To celebrate the start of Design Week, several celebrated architects hailing from Mexico City have teamed up to showcase the best of their modern, local design, transforming a dilapidated 1940s villa into a mecca of Mexican imagination.

HEKKTA takes a deeper look behind the scenes at Design Week Mexico.

Over 20 different local artists, architects and designers lent their hand to the creation of Design House, and boy does it show. An explosion of colour, style and also ancient Mexican tradition, it is certainly an eye into the modern Mexican design.

The whole project was organised México Territorio Creativo (MXTC), choosing the designers for each aspect of the house,

“Professionals in architecture, design and interior design are divided between the building’s spaces to turn them into a sample of different styles and trends, as well as a dialogue for creative cohabitation among firms”

Beginning the tour, the central space was overhauled by C Cúbica Arquitectos, who fittingly also founded the Mexico Design Festival. Incorporating a large marble pit with a large light hovering above, the room sets the tone for the rest of the house.

Moving onto the kitchen, Lorena Vieyra of Vieyra Arquitectos created a beautiful space with large windows spanning the walls  featuring several designs by Italian brand Cassina.
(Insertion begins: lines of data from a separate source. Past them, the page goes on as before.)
(* ===== verification/DasDb.v ===== *)
(** * Key-value stores ([crates/das-db])

    The trait [DasKv] is the class of the same name; what its documentation
    promises is [DasKvLaws].  [MockDb] is the in-memory implementation and
    [OffchainKv] the one over the node's off-chain storage, which prefixes every
    key.  The host functions [sp_io::offchain::local_storage_*] are the interface
    [HostStorage].  Clients (reliability records, the proof-of-space index, the
    sampling client, the report lock) are verified against [DasKvLaws] only. *)

From S2P Require Import Prelude.


(** The trait: [&mut self] becomes state passing; [get] and [contains] are reads
    in every implementation. *)
Class DasKv (DB : Type) := {
  kv_get : bytes -> DB -> option bytes;
  kv_set : bytes -> bytes -> DB -> DB;
  kv_remove : bytes -> DB -> DB;
  kv_contains : bytes -> DB -> bool;
  kv_compare_and_set : bytes -> option bytes -> bytes -> DB -> bool * DB
}.
#[export] Hint Mode DasKv ! : typeclass_instances.

(** The contract the trait documents. *)
Class DasKvLaws (DB : Type) `{DasKv DB} : Prop := {
  kv_get_set_eq : forall k v (db : DB), kv_get k (kv_set k v db) = Some v;
  kv_get_set_ne : forall k k' v (db : DB), k <> k' -> kv_get k' (kv_set k v db) = kv_get k' db;
  kv_get_remove_eq : forall k (db : DB), kv_get k (kv_remove k db) = None;
  kv_get_remove_ne : forall k k' (db : DB), k <> k' -> kv_get k' (kv_remove k db) = kv_get k' db;
  kv_contains_spec : forall k (db : DB), kv_contains k db = bool_decide (is_Some (kv_get k db));
  kv_cas_hit : forall k old new (db : DB), kv_get k db = old ->
    kv_compare_and_set k old new db = (true, kv_set k new db);
  kv_cas_miss : forall k old new (db : DB), kv_get k db <> old ->
    kv_compare_and_set k old new db = (false, db)
}.
#[export] Hint Mode DasKvLaws ! - : typeclass_instances.

Lemma kv_get_set {DB} `{DasKvLaws DB} k k' v (db : DB) :
  kv_get k' (kv_set k v db) = if decide (k = k') then Some v else kv_get k' db.
Proof.
  case_decide; subst; [apply kv_get_set_eq | by apply kv_get_set_ne].
Qed.

(** ** [mock_db.rs] *)
Module MockDb.

Record t := mk { storage : gmap bytes bytes }.

Definition new : t := mk ∅.

Definition get (key : bytes) (self : t) : option bytes := storage self !! key.

Definition set (key value : bytes) (self : t) : t := mk (<[key := value]> (storage self)).

Definition remove (key : bytes) (self : t) : t := mk (delete key (storage self)).

Definition contains (key : bytes) (self : t) : bool :=
  match storage self !! key with Some _ => true | None => false end.

Definition compare_and_set (key : bytes) (old_value : option bytes) (new_value : bytes)
    (self : t) : bool * t :=
  match get key self, old_value with
  | Some current_value, Some old_value =>
      if bool_decide (current_value = old_value)
      then (true, set key new_value self)
      else (false, self)
  | None, None => (true, set key new_value self)
  | _, _ => (false, self)
  end.

#[export] Instance kv : DasKv t := {|
  kv_get := get; kv_set := set; kv_remove := remove;
  kv_contains := contains; kv_compare_and_set := compare_and_set
|}.

#[export] Instance kv_laws : DasKvLaws t.
Proof.
  split; intros; simpl in *; unfold compare_and_set, contains, get, set, remove in *; simpl in *.
  - by rewrite lookup_insert_eq.
  - by rewrite lookup_insert_ne.
  - by rewrite lookup_delete_eq.
  - by rewrite lookup_delete_ne.
  - destruct (storage db !! k); [by rewrite bool_decide_true by eauto|].
    rewrite bool_decide_false; [done|]. by intros [? ?].
  - subst. destruct (storage db !! k); simpl; [by rewrite bool_decide_true|done].
  - destruct (storage db !! k), old; simpl; try done. rewrite bool_decide_false; naive_solver.
Qed.
End MockDb.
Export (hints) MockDb.

(** ** Host storage

    [sp_io::offchain::local_storage_get/set/clear/compare_and_set] with
    [StorageKind::PERSISTENT]. *)
Class HostStorage (H : Type) := {
  local_storage_get : bytes -> H -> option bytes;
  local_storage_set : bytes -> bytes -> H -> H;
  local_storage_clear : bytes -> H -> H;
  local_storage_compare_and_set : bytes -> option bytes -> bytes -> H -> bool * H
}.

Class HostStorageLaws (H : Type) `{HostStorage H} : Prop := {
  host_get_set_eq : forall k v (h : H), local_storage_get k (local_storage_set k v h) = Some v;
  host_get_set_ne : forall k k' v (h : H), k <> k' ->
    local_storage_get k' (local_storage_set k v h) = local_storage_get k' h;
  host_get_clear_eq : forall k (h : H), local_storage_get k (local_storage_clear k h) = None;
  host_get_clear_ne : forall k k' (h : H), k <> k' ->
    local_storage_get k' (local_storage_clear k h) = local_storage_get k' h;
  host_cas_hit : forall k old new (h : H), local_storage_get k h = old ->
    local_storage_compare_and_set k old new h = (true, local_storage_set k new h);
  host_cas_miss : forall k old new (h : H), local_storage_get k h <> old ->
    local_storage_compare_and_set k old new h = (false, h)
}.

(** ** [offchain.rs] *)
Module OffchainKv.

(** b"das_default_prefix" *)
Definition DEFAULT_PREFIX : bytes :=
  [100; 97; 115; 95; 100; 101; 102; 97; 117; 108; 116; 95; 112; 114; 101; 102; 105; 120].

Section offchain.
Context {H : Type} `{HostStorage H}.

(** The struct holds the prefix; the storage itself is the host's, threaded
    alongside. *)
Record t := mk { prefix : bytes; host : H }.

Definition new (prefix : option bytes) (h : H) : t :=
  mk (default DEFAULT_PREFIX prefix) h.

Definition get_prefixed_key (self : t) (key : bytes) : bytes := prefix self ++ key.

Definition get (key : bytes) (self : t) : option bytes :=
  local_storage_get (get_prefixed_key self key) (host self).

Definition set (key value : bytes) (self : t) : t :=
  mk (prefix self) (local_storage_set (get_prefixed_key self key) value (host self)).

Definition remove (key : bytes) (self : t) : t :=
  mk (prefix self) (local_storage_clear (get_prefixed_key self key) (host self)).

Definition contains (key : bytes) (self : t) : bool :=
  match get key self with Some _ => true | None => false end.

Definition compare_and_set (key : bytes) (old_value : option bytes) (new_value : bytes)
    (self : t) : bool * t :=
  let '(b, h) := local_storage_compare_and_set (get_prefixed_key self key)
                   old_value new_value (host self) in
  (b, mk (prefix self) h).

#[export] Instance kv : DasKv t := {|
  kv_get := get; kv_set := set; kv_remove := remove;
  kv_contains := contains; kv_compare_and_set := compare_and_set
|}.

#[export] Instance kv_laws `{!HostStorageLaws H} : DasKvLaws t.
Proof.
  split; intros; simpl in *; unfold compare_and_set, contains, get, set, remove,
    get_prefixed_key in *; simpl in *.
  - by rewrite host_get_set_eq.
  - rewrite host_get_set_ne; [done|]. by intros ?%(inj _).
  - by rewrite host_get_clear_eq.
  - rewrite host_get_clear_ne; [done|]. by intros ?%(inj _).
  - destruct (local_storage_get _ _); [by rewrite bool_decide_true by eauto|].
    rewrite bool_decide_false; [done|]. by intros [? ?].
  - by rewrite host_cas_hit.
  - rewrite host_cas_miss by done. by destruct db.
Qed.
End offchain.
Arguments t : clear implicits.
End OffchainKv.
Export (hints) OffchainKv.

(** ** [offchain_outside.rs]

    The same store seen from the node: the struct owns a handle to the off-chain
    database of the backend, whose operations are those of the host interface. *)
Module OffchainKvOutside.
Section outside.
Context {D : Type} `{HostStorage D}.

Record t := mk { db : D; prefix : bytes }.

Definition get_prefixed_key (self : t) (key : bytes) : bytes := prefix self ++ key.

Definition new (db : D) (prefix : option bytes) : t :=
  mk db (default OffchainKv.DEFAULT_PREFIX prefix).

Definition get (key : bytes) (self : t) : option bytes :=
  local_storage_get (get_prefixed_key self key) (db self).

Definition set (key value : bytes) (self : t) : t :=
  mk (local_storage_set (get_prefixed_key self key) value (db self)) (prefix self).

Definition remove (key : bytes) (self : t) : t :=
  mk (local_storage_clear (get_prefixed_key self key) (db self)) (prefix self).

Definition contains (key : bytes) (self : t) : bool :=
  match get key self with Some _ => true | None => false end.

Definition compare_and_set (key : bytes) (old_value : option bytes) (new_value : bytes)
    (self : t) : bool * t :=
  let '(b, d) := local_storage_compare_and_set (get_prefixed_key self key)
                   old_value new_value (db self) in
  (b, mk d (prefix self)).

#[export] Instance kv : DasKv t := {|
  kv_get := get; kv_set := set; kv_remove := remove;
  kv_contains := contains; kv_compare_and_set := compare_and_set
|}.
End outside.
Arguments t : clear implicits.
End OffchainKvOutside.
Export (hints) OffchainKvOutside.

(** ** One database, two views *)
Section views.
Context {H : Type} `{HostStorage H}.

(** The runtime's view and the node's view of the same host storage. *)
Definition inside (o : OffchainKvOutside.t H) : OffchainKv.t H :=
  OffchainKv.mk (OffchainKvOutside.prefix o) (OffchainKvOutside.db o).

Lemma inside_ops (o : OffchainKvOutside.t H) k v old :
  kv_get k o = kv_get k (inside o) /\
  inside (kv_set k v o) = kv_set k v (inside o) /\
  inside (kv_remove k o) = kv_remove k (inside o) /\
  kv_contains k o = kv_contains k (inside o) /\
  (let '(b, o') := kv_compare_and_set k old v o in (b, inside o'))
  = kv_compare_and_set k old v (inside o).
Proof.
  split_and!; try reflexivity. simpl.
  unfold OffchainKvOutside.compare_and_set, OffchainKv.compare_and_set,
    OffchainKvOutside.get_prefixed_key, OffchainKv.get_prefixed_key, inside. simpl.
  by destruct (local_storage_compare_and_set _ _ _ _).
Qed.

(** What the node writes the runtime reads: with the default prefix on both
    sides, a value set through [OffchainKvOutside] is the value [OffchainKv] returns
    for the same key, every other key keeps its value, and neither side touches host
    keys outside the prefix. *)
Theorem outside_set_inside_get `{!HostStorageLaws H} (h : H) k v k' raw :
  let o := OffchainKvOutside.new h None in
  let h' := OffchainKvOutside.db (OffchainKvOutside.set k v o) in
  OffchainKv.get k' (OffchainKv.new None h')
  = (if decide (k = k') then Some v else OffchainKv.get k' (OffchainKv.new None h)) /\
  (~ OffchainKv.DEFAULT_PREFIX `prefix_of` raw ->
     local_storage_get raw h' = local_storage_get raw h).
Proof.
  intros o h'. split.
  - unfold h', OffchainKv.get, OffchainKv.get_prefixed_key.
    cbn [OffchainKv.new OffchainKv.prefix OffchainKv.host OffchainKvOutside.set
         OffchainKvOutside.db default]. case_decide as Hk.
    + subst k'. by rewrite host_get_set_eq.
    + rewrite host_get_set_ne; [done|]. intros Heq. by apply (app_inv_head OffchainKv.DEFAULT_PREFIX) in Heq.
  - intros Hp. unfold h'. simpl. rewrite host_get_set_ne; [done|].
    intros <-. apply Hp. by eexists.
Qed.
End views.

(** ** A concrete host *)
Definition map_host : HostStorage (gmap bytes bytes) := {|
  local_storage_get k h := h !! k;
  local_storage_set k v h := <[k := v]> h;
  local_storage_clear k h := delete k h;
  local_storage_compare_and_set k old new h :=
    if bool_decide (h !! k = old) then (true, <[k := new]> h) else (false, h)
|}.
Lemma map_host_laws : @HostStorageLaws _ map_host.
Proof.
  split; intros; simpl.
  - apply lookup_insert_eq.
  - by apply lookup_insert_ne.
  - apply lookup_delete_eq.
  - by apply lookup_delete_ne.
  - by rewrite bool_decide_true.
  - by rewrite bool_decide_false.
Qed.

Section views_witness.
#[local] Existing Instances map_host map_host_laws.
#[local] Definition empty_host : gmap bytes bytes := ∅.

Lemma outside_set_inside_get_witness :
  let h' := OffchainKvOutside.db
              (OffchainKvOutside.set [1] [2] (OffchainKvOutside.new empty_host None)) in
  OffchainKv.get [1] (OffchainKv.new None h') = Some [2] /\ h' !! [1] = None.
Proof.
  intros h'. destruct (outside_set_inside_get empty_host [1] [2] [1] [1]) as [Hg Hr]. split.
  - exact Hg.
  - apply Hr. intros [k Hk]. discriminate Hk.
Defined.
End views_witness.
Moving up a floor reveals the beautiful bathroom, which serves as a firm nod to both Mexican heritage and traditional modernist archicture, featuring a oval, marble sink in the centre of the room, with walls made of an ancient stucco from the Mayans, called chukum.

Conpleted by Lucía and Andrea of Comité de Proyectos.

Mexico Design House

Mexico Design House

The bedroom and living area were conjured up by GG Arquitectura, while MarqCó by Covadonga Hernandez took over a sitting room next to a rooftop patio.

One room showcases the wacky but wonderful chandeliers by Studio Panebianco with Studio KAST and Thierry Jeannot, next to a room containing a gin lab, inspired by the Lost Generation of American writers who lived in Paris in the 1920s.

“It seeks to create a sensory experience for visitors, where the senses guide you through the aromas of the botanists, music, and the game of finishes, colours and textures taking them to a warm, calm and relaxed environment,”

 – Gin Lab designer – Raúl de la Cerda Studio

One of the stand out spaces within Design House is the rooftop patio on the top floor, filled with beautiful furnishings, artwork and outdoor couches. The dining areas and the two bars were designed by VA Studio, Legorreta and Alonso Arquitectos.

This room beautiful showcases modern Mexican architecture and design today, incorporating wooden features with newer materials and stylish application.

Other designers who featured in the house include Aplenosol, Ducolab, Anuar Layón, Foam, Grid, Luis Ramírez, Rhyzoma, Studioroca, Taller Maya, Uribekrayer, VFO Arquitectos and VGZ Arquitectura.

Aswell as Design House, several other projects and trends have emerged including the trend for dark furniture, with several examples displayed by various designers including Mexico City-based Davidpompa, Joel Rojas and Hectare Esrawe.

The most notable of these being the exhibition from design collective EWE Studio, in which they displayed a series of the collective’s products, material studies and processes within a 17th-century coin factory, with smokey black walls and dark surroundings to create a very eery feel.

Modernism is another trend that has run throughout Design Week Mexico, with the Second Life exhibition occurring at the Casa Möbius, the studio and home of the late modernist architect Ernesto Gómez Gallardo.

The classically modernist style building provided an amazing setting to showcase contemporary pieces by Mexican artists, architects and designer, which sat side by side Gallardo’s own possessions and pieces by his colleagues and fellow modernists.

A number of rooms, such as his workspace, displayed the architect’s life untouched.